Nordrhein-Westfalen ist da mit anderen Bundesländern beteiligt. Wir haben immerhin einen Zusammenschluss von Städten und Regionen aus allen Teilen der Erde hinbekommen, mit unseren Partnerregionen in Amerika – mit Minnesota, mit Kalifornien und mit anderen Bundesstaaten –, mit Partnerregionen in China, in Australien, in Südafrika. Diese Koalition, die immerhin ein Drittel des weltweiten Bruttosozialproduktes vereinigt, sagt klar: Wir wollen das Ziel „unter 2 Grad“ dringend erreichen. – Das können wir, wenn wir die Aktivitäten in unseren Regionen gemeinsam in die Waagschale werfen. Auf dieses Bündnis setzen wir, auch bei der Weltklimakonferenz 2017 in Nordrhein-Westfalen, in Bonn. Diese Kraft in einen weltweiten Klimaschutz einzubringen, das ist unsere Aufgabe, meine sehr verehrten Damen und Herren.
Hier können wir zeigen, was regionale Anstrengungen bedeuten: mit unserem Klimaschutzgesetz, mit unserem KlimaschutzStartProgramm, mit unseren Investitionen in die Bereiche Umweltwirtschaft und Klimaschutz. 800 Millionen € werden hier in den nächsten Jahren investiert. Gerade die Umweltwirtschaft hat in den letzten Jahren deutlich zugenommen hat. Bis 2025 wollen wir hier noch einmal 100.000 Arbeitsplätze in die Waagschale legen.
Das ins Schaufenster zu stellen, ist unsere Aufgabe. Deshalb ist es eine gute Entscheidung gewesen, mit der KlimaExpo.NRW das Schaufenster des Klimaschutzes in Nordrhein-Westfalen auch der Welt zu zeigen. Das bietet die Chance, gerade das in diesem Jahr mit besonderem Nachdruck zu tun.
Die einzigartige Verknüpfung von Nah- und Fernwärme beispielsweise verdeutlicht, wie es uns gelingen kann, einerseits energieeffizient und klimaschonend zu arbeiten, andererseits die einzigartige Verbindung von Wärme- und Stromproduktion in ein erneuerbares Energiezeitalter zu führen.
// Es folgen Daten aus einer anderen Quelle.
(** History is never rewritten: an operation, failed or not, leaves the entries of the log in place, with
    their ids and parents, and adds at most one entry, at the end. *)
Theorem step_append_only (s s' : session) (Hs : step s s') :
  exists more, skeleton s' = skeleton s ++ more /\ (length more <= 1)%nat.
Proof.
  assert (H0 : forall s, exists more, skeleton s = skeleton s ++ more /\ (length more <= 1)%nat).
  { intros s1. exists []. split; [by rewrite app_nil_r|simpl; lia]. }
  assert (H1 : forall s en k s1, skeleton s1 = skeleton s ->
    exists more, skeleton (append en k s1).2 = skeleton s ++ more /\ (length more <= 1)%nat).
  { intros s1 en k s2 Hsk. eexists. split; [by rewrite append_skeleton, Hsk|simpl; lia]. }
  destruct Hs as [en c s1 Hf]. destruct c as [k|t l|t ch ag o|f| |f su d h u| |]; simpl.
  - destruct (plain k); [by apply H1|apply H0].
  - unfold appendLabelChange, mbind, op_bind. simpl. destruct (has (byId s1) t); simpl; [|apply H0].
    pose proof (H1 s1 en (KLabel t l) s1 eq_refl) as Ha.
    destruct (append en (KLabel t l) s1) as [[i|e] s2]; simpl in *; [|done]. by destruct (apply_label _ _ _ _ _).
  - unfold appendChildUsageAttribution, mbind, op_bind. simpl. destruct (get (byId s1) t) as [e|]; [|apply H0].
    destruct (is_assistant_kind (kind e)); [|apply H0]. simpl. fold (attributed t ag s1).
    by apply H1, attributed_skeleton.
  - unfold branch, mbind, op_bind. simpl. destruct (has (byId s1) f); apply (H0 s1).
  - apply (H0 s1).
  - unfold branchWithSummary, mbind, op_bind. simpl.
    destruct f as [f|]; [destruct (has (byId s1) f); [|apply H0]|]; by apply H1.
  - rewrite (log_part_skeleton _ s1); [apply H0|apply keeps_flushNow].
  - apply (H0 s1).
Qed.

Lemma step_append_only_witness :
  exists s', step demo_session s' /\ exists more, skeleton s' = skeleton demo_session ++ more /\ (length more <= 1)%nat.
Proof.
  exists (run demo_env (CAppend (KThinkingLevel (js "high"))) demo_session).
  assert (Hs : step demo_session (run demo_env (CAppend (KThinkingLevel (js "high"))) demo_session))
    by (apply step_run; by apply demo_fresh).
  split; [exact Hs|]. exact (step_append_only _ _ Hs).
Defined.
(** ** The loader of the daemon *)

(** The loader that reads off the event loop loads what the other one loads: whatever the threshold beyond which
    the file is streamed, and however the stream is cut into chunks. *)
Theorem loaders_agree (E : Engine) (threshold : nat) (chunks : option (list (list N))) :
  loadEntriesFromFileAsync E threshold chunks = loadEntriesFromFile E (@concat N <$> chunks).
Proof.
  destruct chunks as [cs|]; [|done]. unfold loadEntriesFromFileAsync, loadEntriesFromFile. cbn [fmap option_fmap option_map]. destruct (Nat.ltb (length (concat cs)) threshold); [reflexivity|]. rewrite stream_lines. by rewrite parse_values.
Qed.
„InnovationCity Ruhr“ und das Roll-out zeigen, wie es gelingen kann, in Quartieren Klimaschutz, Energieeffizienz, erneuerbare Wärme und nachhaltige Mobilität quasi sektorenübergreifend zusammenzubringen.
Unsere Forschungseinrichtungen können dazu beitragen, Batterieforschung und Speichertechnologien in die Zukunft zu tragen.
Die Frage ist: Wo ist da die Brücke in die Zukunft? Ich bin davon überzeugt: Das ist die zentrale Aufgabe, die vor uns liegt.
2050 werden gut 70 % der Menschen in Megastädten leben, in großen Agglomerationen. Wir wissen heute, wie Erneuerbare-Energien-Systeme implementiert werden. Wir wissen heute, wie Verkehrssysteme laufen müssten. Wir wissen, dass wir die Wasserversorgung neu organisieren müssen, damit solche Städte funktionieren. Wir wissen auch, dass wir
Klar ist auch: 80 % der Energie werden 2050 in diesen großen Städten verbraucht. Wir wissen aber viel zu wenig darüber, wie wir die einzelnen Systeme so miteinander verbinden können, dass sie in den großen Städten funktionieren.